Cos’è un GdR?
Molti di voi hanno sicuramente già sentito la parola GdR. Ma cos’è un GdR? Una domanda del genere non è strana, considerato che questo termine viene più spesso abbinato ai videogiochi.
Anzitutto, GdR è l’abbreviazione di Gioco di Ruolo: un termine che spiegherebbe già tutto da solo. Gioco, quindi esperienza ludica, e Ruolo. Il ruolo che voi giocatori dovrete recitare.
Immagina di voler vestire i panni di un attore, del protagonista di una serie di avventure (tutti almeno una volta l’abbiamo fatto) che deve recitare la parte di un personaggio ben definito, come un costume da indossare. Ha un copione da seguire, battute da recitare e una storia della quale conosce già la fine.
È il protagonista: gli occhi e le attenzioni sono su di lui, così come è nelle sue mani la sorte del film, almeno in parte. Incontrerà altri attori come lui, viaggerà al loro fianco, previsto come tutto il resto.
Adesso immagina di essere tu a scegliere i vestiti nei quale infilarti. A differenza dell’esempio appena fatto, tuttavia, non sai chi incontrerai e come il mondo si plasmerà attorno a te, ma avrai un potere ben più grande: potrai plasmarlo a seconda delle TUE scelte.

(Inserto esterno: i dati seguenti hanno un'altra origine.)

Lemma silent_loop k s c n buffer t :
  on_quiet k s c n -> decode_packet buffer = Ok None -> net_ok n -> phase c = Open -> 0 < keep_alive_secs c ->
  last_activity_at c = Some t -> t <= clock n ->
  exists c' n' s', read_packet_loop 2 connection k buffer (at_c c n) = (Ok None, at_c c' n') /\
    phase c' = Failed /\ failure_message c' = Some KEEP_ALIVE_EXPIRED /\ pending_events c' = pending_events c /\
    carrier c' = None /\ last n'.(dropped) = Some s' /\
    s'.(sent) = s.(sent) ++ (if ping_response_pending c then [] else PING) /\
    n'.(clock) = Z.max (clock n) (t + keep_alive_secs c * nanos_per_sec)
      + (if ping_response_pending c then 0 else keep_alive_secs c * nanos_per_sec).
Proof.
  intros Hq Hd Hn Hp Hka Ht Hle. unfold nanos_per_sec in *.
  assert (Hw : next_keep_alive_wait (clock n) c = Some (Z.max 0 (keep_alive_secs c * 1000000000 - (clock n - t)))).
  { unfold next_keep_alive_wait. rewrite bool_decide_true, (proj2 (Z.eqb_neq _ 0)), Ht by (done || lia). cbn. do 2 f_equal. unfold nanos_per_sec. lia. }
  destruct (silent_round 1 k s c n buffer _ Hq Hd Hw ltac:(lia) Hn) as (n1 & Hq1 & Hc1 & Hn1 & ->).
  destruct (ping_response_pending c) eqn:Hping.
  - destruct (expired_run k s c n1 buffer Hn1 Hq1) as (c' & n' & Hr & ? & ? & ? & ? & ? & Hcl). exists c', n', s.
    rewrite app_nil_r. split_and!; (done || lia).
  - destruct (ping_run k s c n1 Hq1) as (s2 & n2 & Hr2 & Hio2 & Hqs2 & Hs2 & Hc2 & Hn2). specialize (Hn2 Hn1).
    rewrite (bind_run _ _ _ _ _ Hr2).
    set (c2 := note_ping_request_sent (clock n1) c) in *.
    assert (Hq2 : on_quiet k s2 c2 n2) by (split_and!; [apply Hq1|done|done]).
    assert (Hw2 : next_keep_alive_wait (clock n2) c2 = Some (keep_alive_secs c * 1000000000)).
    { unfold next_keep_alive_wait. cbn. rewrite bool_decide_true, (proj2 (Z.eqb_neq _ 0)) by (done || lia). cbn. do 2 f_equal. unfold nanos_per_sec. lia. }
    destruct (silent_round 0 k s2 c2 n2 buffer _ Hq2 Hd Hw2 ltac:(lia) Hn2) as (n3 & Hq3 & Hc3 & Hn3 & ->).
    destruct (expired_run k s2 c2 n3 buffer Hn3 Hq3) as (c' & n' & Hr & ? & ? & ? & ? & ? & Hcl). exists c', n', s2.
    split_and!; (done || lia).
Qed.
(* ===== verification/UdpSockets.v ===== *)
(** Model of [src/abi_impl/transport/udp.rs]: the host calls on UDP sockets.  A
    socket is connected by the first call that needs it; what the network does
    is a parameter, and the state has logs of the datagrams that were sent and
    taken, which the theorems speak of. *)

From S2P Require Import Prelude Bytes Effects TransportState HttpExchange TlsConfig Sockets.

Module UdpSockets.
Import Handles Sockets.
Import UdpSocket (UdpSocketState).
Import HttpExchange (AuthorityCrate).
Import TlsConfig (TlsCrate).

Definition DEFAULT_UPSTREAM_UDP_SOCKET_HANDLE : Z := 1.
Definition FIRST_DYNAMIC_UDP_SOCKET_HANDLE : Z := 2.

(** A connected socket of the operating system: the peer it is connected to,
    what still arrives on it, datagram by datagram, and how its sends end. *)
Record Datagrams := MkDatagrams {
  connection : nat;  (** the call of the network that connected it *)
  remote : string;
  arriving : list (result string (list Z));
  send_ends : list (option string);
}.
#[export] Instance eta_datagrams : Eta Datagrams := fun d =>
  MkDatagrams d.(connection) d.(remote) d.(arriving) d.(send_ends).

(** Binding, connecting (with what will arrive, and how sends end) and asking
    for the local address; the resolver is that of [Network]. *)
Class UdpNetwork `{Network} := {
  udp_bind : nat -> string -> result string unit;
  udp_connect : nat -> SocketAddr -> result string (list (result string (list Z)) * list (option string));
  udp_local_addr : nat -> result string SocketAddr;
}.

(** The UDP part of [TransportState] in [http/state.rs]. *)
Record Udp := MkUdp {
  default_upstream_udp_socket : UdpSocketState;
  default_upstream_udp_io : option Datagrams;
  next_udp_socket_handle : Z;
  udp_sockets : gmap Z UdpSocketState;
  udp_socket_ios : gmap Z Datagrams;
  outside_calls : nat;
  wire : list (string * list Z);                 (** the datagrams sent, with their destination *)
  heard : list (nat * result string (list Z));   (** what was taken, whole, with its connection *)
}.
#[export] Instance eta_udp : Eta Udp := fun u =>
  MkUdp u.(default_upstream_udp_socket) u.(default_upstream_udp_io) u.(next_udp_socket_handle)
    u.(udp_sockets) u.(udp_socket_ios) u.(outside_calls) u.(wire) u.(heard).

Definition initial : Udp :=
  MkUdp UdpSocket.default_socket None FIRST_DYNAMIC_UDP_SOCKET_HANDLE ∅ ∅ 0 [] [].

Inductive UdpSocketHandle := Downstream | DefaultUpstream | Dynamic (handle : Z).
#[export] Instance UdpSocketHandle_eq_dec : EqDecision UdpSocketHandle.
Proof. solve_decision. Defined.

Definition calling (A : Type) : Type := eff ended Udp A.

(** ** The tables *)

Definition state_of (h : UdpSocketHandle) (w : Udp) : option UdpSocketState :=
  match h with
  | Downstream => Some UdpSocket.default_socket
  | DefaultUpstream => Some w.(default_upstream_udp_socket)
  | Dynamic h => w.(udp_sockets) !! h
  end.
Definition io_of (h : UdpSocketHandle) (w : Udp) : option Datagrams :=
  match h with
  | Downstream => None
  | DefaultUpstream => w.(default_upstream_udp_io)
  | Dynamic h => w.(udp_socket_ios) !! h
  end.
Definition set_state (h : UdpSocketHandle) (s : UdpSocketState) (w : Udp) : Udp :=
  match h with
  | Downstream => w
  | DefaultUpstream => w <| default_upstream_udp_socket := s |>
  | Dynamic h => w <| udp_sockets := <[h := s]> w.(udp_sockets) |>
  end.
Definition set_io (h : UdpSocketHandle) (io : option Datagrams) (w : Udp) : Udp :=
  match h with
  | Downstream => w
  | DefaultUpstream => w <| default_upstream_udp_io := io |>
  | Dynamic h => w <| udp_socket_ios := partial_alter (fun _ => io) h w.(udp_socket_ios) |>
  end.

Definition outside {A} (f : nat -> A) : calling (nat * A) := fun w =>
  (Ok (w.(outside_calls), f w.(outside_calls)), w <| outside_calls := S w.(outside_calls) |>).

Definition allocate_udp_socket_handle : calling Z :=
  w ← get_state;
  let handle := w.(next_udp_socket_handle) in
  if handle =? HttpExchange.I64_MAX then host_error "udp socket handle space exhausted"
  else
    _ ← modify (fun w => w <| next_udp_socket_handle := handle + 1 |>
                           <| udp_sockets := <[handle := UdpSocket.default_socket]> w.(udp_sockets) |>);
    mret handle.

Definition udp_socket_exists (handle : Z) (w : Udp) : bool :=
  if handle =? DEFAULT_UPSTREAM_UDP_SOCKET_HANDLE then true
  else bool_decide (is_Some (w.(udp_sockets) !! handle)).

Definition decode_socket (socket : Z) : calling UdpSocketHandle :=
  match decode_udp_socket_handle socket with
  | Some UdpDownstream => mret Downstream
  | Some UdpDefaultUpstream => mret DefaultUpstream
  | None =>
      w ← get_state;
      if udp_socket_exists socket w then mret (Dynamic socket)
      else host_error ("invalid udp socket handle " +:+ dec socket +:+
             "; reserved handles are 0 (downstream), 1 (default upstream), and allocated handles start at 2")
  end.

Definition udp_socket_operation_on_downstream : VmError :=
  HostError "downstream UDP sockets are unavailable in the current one-shot HTTP runtime".

(** [usize] has 64 bits. *)
Definition parse_positive_chunk_size (max_bytes : Z) : vm_result nat :=
  if max_bytes <=? 0
  then Err (HostError ("udp recv size must be positive, got " +:+ dec max_bytes))
  else Ok (Z.to_nat max_bytes).

Definition socket_state (h : UdpSocketHandle) : calling UdpSocketState :=
  w ← get_state;
  match state_of h w with Some s => mret s | None => throw Panics end.

Definition with_mutable_udp_socket_state {T} (socket : Z)
    (mutate : eff VmError (UdpSocketState * option Datagrams) T) : calling T :=
  h ← decode_socket socket;
  match h with
  | Downstream => throw (Error udp_socket_operation_on_downstream)
  | _ =>
      w ← get_state;
      match state_of h w with
      | None => throw Panics
      | Some s =>
          let '(r, (s, io)) := mutate (s, io_of h w) in
          _ ← modify (set_state h s);
          _ ← modify (set_io h io);
          or_error r
      end
  end.

Definition clear_udp_socket_io (h : UdpSocketHandle) : calling unit := modify (set_io h None).

Definition active_udp_socket_io (h : UdpSocketHandle) : calling (option Datagrams) :=
  w ← get_state; mret (io_of h w).

(** [if let Some(state) = udp_sockets.get_mut(&handle)] *)
Definition update_state (h : UdpSocketHandle) (f : UdpSocketState -> UdpSocketState) (w : Udp) : Udp :=
  match state_of h w with Some s => set_state h (f s) w | None => w end.

Definition store_connected_udp_socket (h : UdpSocketHandle) (io : Datagrams) (local_addr peer_addr : string) : calling unit :=
  _ ← modify (update_state h (UdpSocket.mark_connected local_addr peer_addr));
  modify (set_io h (Some io)).
Definition store_failed_udp_socket (h : UdpSocketHandle) (message : string) : calling unit :=
  _ ← modify (update_state h (UdpSocket.mark_failed message));
  modify (set_io h None).

Section calls.
Context `{UN : UdpNetwork} `{AC : AuthorityCrate} `{VA : Values} `{ET : ErrorText} `{B64 : Base64}.

(** ** Connecting *)

Definition bind_addr (state : UdpSocketState) (peer : SocketAddr) : string :=
  match UdpSocket.bind_address state with
  | Some address => address
  | None => if is_ipv4 peer then "0.0.0.0:0" else "[::]:0"
  end.

(** The connected socket, here its handle, is in the tables afterwards. *)
Definition ensure_udp_socket_connected (socket : Z) : calling UdpSocketHandle :=
  h ← decode_socket socket;
  io ← active_udp_socket_io h;
  match io with
  | Some _ => mret h
  | None =>
      state ← socket_state h;
      target ← or_error (ok_or (HostError "udp target is unavailable before udp::socket::set_target") (UdpSocket.target state));
      '(_, resolved) ← outside (fun i => lookup_host i target);
      resolved ← or_host_error resolved (fun err => "failed to resolve udp target '" +:+ target +:+ "': " +:+ err);
      peer ← or_error (ok_or (HostError ("udp target '" +:+ target +:+ "' resolved to no addresses")) (head resolved));
      let address := bind_addr state peer in
      '(_, bound) ← outside (fun i => udp_bind i address);
      _ ← or_host_error bound (fun err => "failed to bind udp socket '" +:+ address +:+ "': " +:+ err);
      '(i, connected) ← outside (fun i => udp_connect i peer);
      '(script, ends) ← or_host_error connected (fun err => "failed to connect udp socket to " +:+ addr_str peer +:+ ": " +:+ err);
      '(_, local) ← outside udp_local_addr;
      local ← or_host_error local (fun err => "failed to read udp local address: " +:+ err);
      _ ← store_connected_udp_socket h (MkDatagrams i (addr_str peer) script ends) (addr_str local) (addr_str peer);
      mret h
  end.

(** [inspect_err] of [socket_connect] and [socket_send_text] *)
Definition or_store_failed {A} (socket : Z) (m : calling A) : calling A := fun w =>
  match m w with
  | (Err (Error e), w) =>
      match decode_socket socket w with
      | (Ok h, w) => match store_failed_udp_socket h (error_text e) w with (_, w) => (Err (Error e), w) end
      | (Err _, w) => (Err (Error e), w)
      end
  | r => r
  end.

(** [io.send(bytes)]: a datagram is sent whole or not at all. *)
Definition send (h : UdpSocketHandle) (bytes : list Z) : calling Z :=
  w ← get_state;
  match io_of h w with
  | None => throw Panics
  | Some io =>
      _ ← modify (set_io h (Some (io <| send_ends := tail io.(send_ends) |>)));
      match head io.(send_ends) with
      | Some (Some err) => host_error ("failed to send udp datagram: " +:+ err)
      | _ => _ ← modify (fun w => w <| wire := w.(wire) ++ [(io.(remote), bytes)] |>); mret (len bytes)
      end
  end.

(** [io.recv(&mut buffer)] and [buffer.truncate(received)]: the next datagram as
    far as it fits into the buffer. *)
Definition recv (h : UdpSocketHandle) (max_bytes : nat) : calling (list Z) :=
  w ← get_state;
  match io_of h w with
  | None => throw Panics
  | Some io =>
      match io.(arriving) with
      | [] => throw Hangs
      | arrival :: rest =>
          _ ← modify (set_io h (Some (io <| arriving := rest |>)));
          _ ← modify (fun w => w <| heard := w.(heard) ++ [(io.(connection), arrival)] |>);
          datagram ← or_host_error arrival (fun err => "failed to receive udp datagram: " +:+ err);
          mret (take max_bytes datagram)
      end
  end.

(** ** The host calls *)

Definition socket_new : calling Z := allocate_udp_socket_handle.
Definition socket_downstream : calling Z := mret (udp_handle UdpDownstream).
Definition socket_default_upstream : calling Z := mret DEFAULT_UPSTREAM_UDP_SOCKET_HANDLE.

Definition socket_is_present (socket : Z) : calling bool :=
  h ← decode_socket socket;
  match h with
  | Downstream => mret false
  | _ => s ← socket_state h; mret (UdpSocket.is_present s)
  end.

Definition socket_bind (socket : Z) (local_addr : string) : calling unit :=
  _ ← decode_socket socket;
  with_mutable_udp_socket_state socket
    (modify (fun '(state, _) => (UdpSocket.set_bind_address local_addr state, None))).

Definition socket_set_target (socket : Z) (host : string) (port : Z) : calling unit :=
  '(authority, normalized_host, normalized_port) ← or_error (format_socket_authority host port "udp");
  _ ← decode_socket socket;
  with_mutable_udp_socket_state socket
    (modify (fun '(state, _) => (UdpSocket.set_target authority normalized_host normalized_port state, None))).

Definition socket_connect (socket : Z) : calling bool :=
  _ ← or_store_failed socket (ensure_udp_socket_connected socket);
  mret true.

(** [socket_get_phase], [socket_get_local_addr] and [socket_get_peer_addr] *)
Definition socket_text (socket : Z) (downstream : string) (f : UdpSocketState -> string) : calling string :=
  h ← decode_socket socket;
  match h with
  | Downstream => mret downstream
  | _ => s ← socket_state h; mret (f s)
  end.
Definition socket_get_phase (socket : Z) : calling string :=
  socket_text socket "inactive" (fun s => UdpSocket.as_str (UdpSocket.phase s)).
Definition socket_get_local_addr (socket : Z) : calling string := socket_text socket "" UdpSocket.local_address.
Definition socket_get_peer_addr (socket : Z) : calling string := socket_text socket "" UdpSocket.peer_address.

Definition socket_send_text (socket : Z) (text : string) : calling Z :=
  h ← or_store_failed socket (ensure_udp_socket_connected socket);
  send h (bytes_of_string text).

Definition socket_send_binary_base64 (socket : Z) (payload : string) : calling Z :=
  bytes ← or_host_error (base64_decode payload) (fun err => "udp binary payload must be base64 encoded: " +:+ err);
  h ← ensure_udp_socket_connected socket;
  send h bytes.

Definition socket_send_binary (socket : Z) (payload : Value) : calling Z :=
  bytes ← or_error (value_to_bytes payload);
  h ← ensure_udp_socket_connected socket;
  send h bytes.

Definition socket_recv (socket max_bytes : Z) : calling (list Z) :=
  max_bytes ← or_error (parse_positive_chunk_size max_bytes);
  h ← ensure_udp_socket_connected socket;
  recv h max_bytes.
Definition socket_recv_text (socket max_bytes : Z) : calling string :=
  buffer ← socket_recv socket max_bytes; mret (from_utf8_lossy buffer).
Definition socket_recv_binary_base64 (socket max_bytes : Z) : calling string :=
  buffer ← socket_recv socket max_bytes; mret (base64_encode buffer).
Definition socket_recv_binary (socket max_bytes : Z) : calling (list Z) := socket_recv socket max_bytes.

Definition socket_close (socket : Z) : calling unit :=
  h ← decode_socket socket;
  _ ← clear_udp_socket_io h;
  with_mutable_udp_socket_state socket (modify (fun '(state, io) => (UdpSocket.mark_closed state, io))).

End calls.
End UdpSockets.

Sarai il responsabile del tuo stesso destino e non sempre le vicende che affronterai avranno un lieto fine… perché sarai libero, libero di spaziare in una realtà che, anche se non è quella di tutti i giorni, per poche ore o per giornate intere riuscirai a fare tua, ad essere il plasmatore del mondo nel quale hai deciso di gettarti.
Tu, Giocatore, diventerai così il Personaggio?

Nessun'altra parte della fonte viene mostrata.